(* ===== verification/Sbi.v ===== *)
(** * Sbi: calls of RISC-V guests to their firmware

    A guest's [ecall] ([arch/riscv64/exception.rs]) is a hypercall or a call to the SBI that the hypervisor implements on top
    of its own ([arch/riscv64/sbicall.rs]): interrupts between harts, remote fences, starting and stopping of harts, the
    timer, the console.  The decoding of a call is the [rustsbi] crate's.  With the handling of power messages
    ([arch/riscv64/interrupt.rs]) and the start of a vCPU ([arch/riscv64/power.rs]). *)
From stdpp Require Import list gmap.
From S2P Require Import Prelude Vm Sched Config Ipi Trap.

(** src: arch/riscv64/interrupt.rs 25-25 [IRQ_IPI] *)
Definition IRQ_IPI : Z := 60.

(** The answer of a call: the crate's, with its error codes as parameters below. *)
Record SbiRet := mkSbiRet { sbi_error : Z; sbi_value : Z }.
Definition sbi_success (v : Z) : SbiRet := mkSbiRet 0 v.

Section sbi.
(** A mask of harts: the crate's type, of which the code uses the test of a bit. *)
Context {HartMask : Type} (has_bit : HartMask -> Z -> bool).

(** A decoded call. [CallBase]: answered by the crate itself; [CallSystemReset]: [todo!()] here. *)
Inductive SbiCall :=
  | CallConsoleWriteByte (byte : Z)
  | CallSetTimer (stime : Z)
  | CallSendIpi (mask : HartMask)
  | CallRemoteFenceI (mask : HartMask)
  | CallRemoteSfenceVma (mask : HartMask) (start size : Z)
  | CallRemoteSfenceVmaAsid (mask : HartMask) (start size asid : Z)
  | CallHartStart (hartid start opaque : Z)
  | CallHartStop
  | CallHartGetStatus (hartid : Z)
  | CallSystemReset
  | CallBase (r : SbiRet).

(** [num]: the number of cores; [inject], [idle], [config]: see [Sched] and [Trap]; [state_of]: the run state of a vCPU,
    whatever core it is on; [answer]: the SBI below; [err_failed], [err_invalid]: the error codes; [decode]: the crate's
    dispatch; [HART_START], [HART_STOP], [EID_HSM], [EID_BASE], [PROBE_EXTENSION], [GETCHAR], [PUTCHAR]: its constants;
    [hvc]: the hypercalls ([Hvc]), [None] for an error. *)
Context (num : Z) (inject : Vcpu -> Z -> M Core unit) (idle : Frame) (config : Z -> VmConfigEntry).
Context (state_of : Vcpu -> VcpuState) (answer : FwCall -> SbiRet) (err_failed err_invalid : Z).
Context (decode : Z -> Z -> list Z -> SbiCall).
Context (HART_START HART_STOP EID_HSM EID_BASE PROBE_EXTENSION GETCHAR PUTCHAR : Z) (getchar : Z).
#[local] Existing Instance riscv64.
#[local] Abbreviation on_sched := (on_sched idle config).
#[local] Abbreviation S := (Sys TS).

Definition sbi_failed : SbiRet := mkSbiRet err_failed 0.
Definition sbi_invalid_param : SbiRet := mkSbiRet err_invalid 0.

(** ** Masks of harts *)

(** src: arch/riscv64/sbicall.rs 109-117 [get_pcpu_ids: the loop]
    [None]: the [unwrap] panics. *)
Fixpoint pcpu_ids_from (vm : Vm) (m : HartMask) (l : list Z) (acc : list Z) : option (list Z * bool) :=
  match l with
  | [] => Some (acc, true)
  | i :: l' =>
      if has_bit m i then
        if cpu_num (cpu_cfg vm) <=? i then Some (acc, false)
        else v ← vcpu vm i; pcpu_ids_from vm m l' (acc ++ [phys_id v])
      else pcpu_ids_from vm m l' acc
  end.

(** src: arch/riscv64/sbicall.rs 103-120 [get_pcpu_ids] *)
Definition get_pcpu_ids (vm : Vm) (m : HartMask) : option (list Z * bool) := pcpu_ids_from vm m (zrange 0 64) [].

(** src: arch/riscv64/sbicall.rs 128-144 [vcpu_hart_mask_to_pcpu_mask]
    Of the active VM; the base of the result is 0. *)
Definition vcpu_hart_mask_to_pcpu_mask (m : HartMask) : M S Z :=
  let! s := m_get in
  let! vm := m_opt UnwrapNone (active_vm (world s)) in
  let! (pcpus, valid) := m_opt UnwrapNone (get_pcpu_ids vm m) in
  m_ret (if valid : bool then foldl (fun mask p => Z.lor mask (shlw 64 1 p)) 0 pcpus else 0).

(** ** The calls *)

(** src: arch/riscv64/sbicall.rs 82-97 [VIpi::send_ipi: the loop] *)
Fixpoint send_ipis (vm_id : Z) (ps : list Z) : M S SbiRet :=
  match ps with
  | [] => m_ret (sbi_success 0)
  | p :: ps' =>
      let! ok := ipi_send_msg num p IpiTIntInject (IntInjectMsg (mkIntInject vm_id IRQ_IPI)) in
      if ok : bool then send_ipis vm_id ps' else m_ret sbi_failed
  end.

(** src: arch/riscv64/sbicall.rs 73-99 [VIpi::send_ipi] *)
Definition send_ipi (m : HartMask) : M S SbiRet :=
  let! s := m_get in
  let! vm := m_opt UnwrapNone (active_vm (world s)) in
  let! (pcpus, valid) := m_opt UnwrapNone (get_pcpu_ids vm m) in
  if valid : bool then send_ipis (vm_id vm) pcpus else m_ret sbi_invalid_param.

(** src: arch/riscv64/sbicall.rs 46-66 [VTimer::set_timer] *)
Definition set_timer (stime : Z) : M S unit :=
  let! s := m_get in
  on_ts (fw ClearTimingInterrupt) >>; on_ts (fw SetSTimer) >>;
  let! v := m_opt UnwrapNone (cur_vcpu (world s)) in
  on_ts (fw (NextTimerIntr (vcpu_vm_id v) (vcpu_id v) stime)).

Definition sbi_call (c : FwCall) : M S SbiRet := on_ts (fw c) >>; m_ret (answer c).

(** src: arch/riscv64/sbicall.rs 150-152 [VRfnc::remote_fence_i] *)
Definition remote_fence_i (m : HartMask) : M S SbiRet :=
  let! harts := vcpu_hart_mask_to_pcpu_mask m in sbi_call (SbiRemoteFenceI harts).
(** src: arch/riscv64/sbicall.rs 154-163 [VRfnc::remote_sfence_vma] *)
Definition remote_sfence_vma (m : HartMask) (start size : Z) : M S SbiRet :=
  let! harts := vcpu_hart_mask_to_pcpu_mask m in sbi_call (SbiRemoteHfenceVvma harts start size).
(** src: arch/riscv64/sbicall.rs 165-174 [VRfnc::remote_sfence_vma_asid] *)
Definition remote_sfence_vma_asid (m : HartMask) (start size asid : Z) : M S SbiRet :=
  let! harts := vcpu_hart_mask_to_pcpu_mask m in sbi_call (SbiRemoteHfenceVvmaAsid harts start size asid).

(** src: arch/riscv64/sbicall.rs 184-220 [VHsm::hart_start] *)
Definition hart_start (hartid start opaque : Z) : M S SbiRet :=
  let! s := m_get in
  let! vm := m_opt UnwrapNone (active_vm (world s)) in
  match (if cpu_num (cpu_cfg vm) <=? hartid then None else vcpuid_to_pcpuid vm hartid) with
  | None => m_ret sbi_invalid_param
  | Some p =>
      let! ok := ipi_send_msg num p IpiTPower (Power (mkPower (vm_id vm) 0 PsciIpiCpuOn start opaque)) in
      m_ret (if ok : bool then sbi_success 0 else sbi_failed)
  end.

(** src: arch/riscv64/sbicall.rs 222-235 [VHsm::hart_stop]
    [reset_context] does not touch the frame. *)
Definition hart_stop : M S SbiRet :=
  let! s := m_get in
  let! v := m_opt UnwrapNone (cur_vcpu (world s)) in
  on_ts (on_sched (on_core (sleep inject v))) >>;
  m_ret (sbi_success 0).

(** src: arch/riscv64/sbicall.rs 237-253 [VHsm::hart_get_status] *)
Definition hart_get_status (hartid : Z) : M S SbiRet :=
  let! s := m_get in
  let! vm := m_opt UnwrapNone (active_vm (world s)) in
  m_ret match vcpu vm hartid with
        | Some v => sbi_success (match state_of v with Running | Ready => HART_START | Invalid | Sleep => HART_STOP end)
        | None => sbi_invalid_param
        end.

(** The crate's dispatch to the implementation. *)
Definition env_handle_ecall (c : SbiCall) : M S SbiRet :=
  match c with
  | CallConsoleWriteByte b => sbi_call (SbiConsoleWriteByte b)
  | CallSetTimer t => set_timer t >>; m_ret (sbi_success 0)
  | CallSendIpi m => send_ipi m
  | CallRemoteFenceI m => remote_fence_i m
  | CallRemoteSfenceVma m a n => remote_sfence_vma m a n
  | CallRemoteSfenceVmaAsid m a n i => remote_sfence_vma_asid m a n i
  | CallHartStart h a o => hart_start h a o
  | CallHartStop => hart_stop
  | CallHartGetStatus h => hart_get_status h
  | CallSystemReset => m_fault ExplicitPanic
  | CallBase r => m_ret r
  end.

(** src: arch/riscv64/sbicall.rs 364-405 [VmHart::handle_ecall]
    [getchar] is what the console leaves in the byte. *)
Definition handle_ecall (extension function : Z) (param : list Z) : M S SbiRet :=
  let p0 := default 0 (zget param 0) in
  let p1 := default 0 (zget param 1) in
  if (extension =? EID_BASE) && (function =? PROBE_EXTENSION) && ((p0 =? GETCHAR) || (p0 =? PUTCHAR)) then m_ret (sbi_success 1)
  else if extension =? EID_BASE then env_handle_ecall (decode extension function param)
  else if extension =? GETCHAR then on_ts (fw SbiConsoleRead) >>; m_ret (mkSbiRet getchar p1)
  else if extension =? PUTCHAR then on_ts (fw (SbiConsoleWriteByte (u8 p0))) >>; m_ret (mkSbiRet 0 p1)
  else env_handle_ecall (decode extension function param).

(** ** Traps *)

Context (hvc : Z -> Z -> list Z -> M S (option Z)).

(** src: arch/riscv64/exception.rs 71-128 [ecall_handler] *)
Definition ecall_handler : M S unit :=
  let! eid := on_ts (get_gpr 17) in
  let! fid := on_ts (get_gpr 16) in
  let! x0 := on_ts (get_gpr 10) in
  let! x1 := on_ts (get_gpr 11) in
  let! x2 := on_ts (get_gpr 12) in
  let! x3 := on_ts (get_gpr 13) in
  let! x4 := on_ts (get_gpr 14) in
  let! x5 := on_ts (get_gpr 15) in
  if (0x0A000000 <=? eid) && (eid <=? 0x0AFFFFFF) then
    let! r := hvc (Z.land (Z.shiftr eid 8) 0xff) (Z.land eid 0xff) [x0; x1; x2; x3; x4; x5; fid] in
    on_ts (set_gpr A0_NUM (match r with Some v => v | None => 2 ^ 64 - 1 end))
  else
    let! ret := handle_ecall eid fid [x0; x1; x2; x3; x4; x5] in
    if (eid =? EID_HSM) && (fid =? HART_STOP) then m_ret tt
    else on_ts (set_gpr A0_NUM (sbi_error ret)) >>; on_ts (set_gpr A1_NUM (sbi_value ret)).

(** src: arch/riscv64/exception.rs 173-177 [exception_rust_handler: an environment call from the guest] *)
Definition ecall_trap : M S unit :=
  ecall_handler >>;
  let! elr := on_ts get_elr in
  on_ts (set_elr (usize (elr + 4))).

(** ** Power messages *)

(** src: arch/riscv64/power.rs 64-82 [psci_vcpu_on: up to the scheduling]
    It then enters the guest and does not come back. *)
Definition riscv_psci_vcpu_on (v : Vcpu) (entry ctx : Z) : M Core unit := Sched.psci_vcpu_on inject v entry ctx.

(** src: arch/riscv64/interrupt.rs 264-338 [psci_ipi_handler] *)
Definition riscv_psci_ipi_handler (m : IpiMessage) : M S unit :=
  match ipi_message m with
  | Power p =>
      let! s := m_get in
      match pm_event p with
      | PsciIpiVcpuAssignAndCpuOn =>
          let! vm := m_opt UnwrapNone (vm_by_id (pm_src p) (vms (world s))) in
          let! v := m_opt UnwrapNone (vcpuid_to_vcpu vm (pm_vcpuid p)) in
          on_ts (on_sched (on_array (append_vcpu v)))
      | _ => m_ret tt
      end >>;
      let! s := m_get in
      match pop_vcpu_through_vmid (pm_src p) (narr (tnode (world s))) with
      | None => m_ret tt
      | Some v =>
          match pm_event p with
          | PsciIpiVcpuAssignAndCpuOn => m_ret tt
          | PsciIpiCpuOn =>
              match vstate (ncore (tnode (world s))) v with
              | Invalid => on_ts (on_sched (on_core (riscv_psci_vcpu_on v (pm_entry p) (pm_context p))))
              | _ => m_ret tt
              end
          | PsciIpiCpuOff | PsciIpiCpuReset => m_fault ExplicitPanic
          end
      end
  | _ => m_fault ExplicitPanic
  end.
End sbi.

* * *

What the task requires: Look through the records and copy every line that has the word "CallSystemReset".

Answer for this exercise:
(** A decoded call. [CallBase]: answered by the crate itself; [CallSystemReset]: [todo!()] here. *)
  | CallSystemReset
  | CallSystemReset => m_fault ExplicitPanic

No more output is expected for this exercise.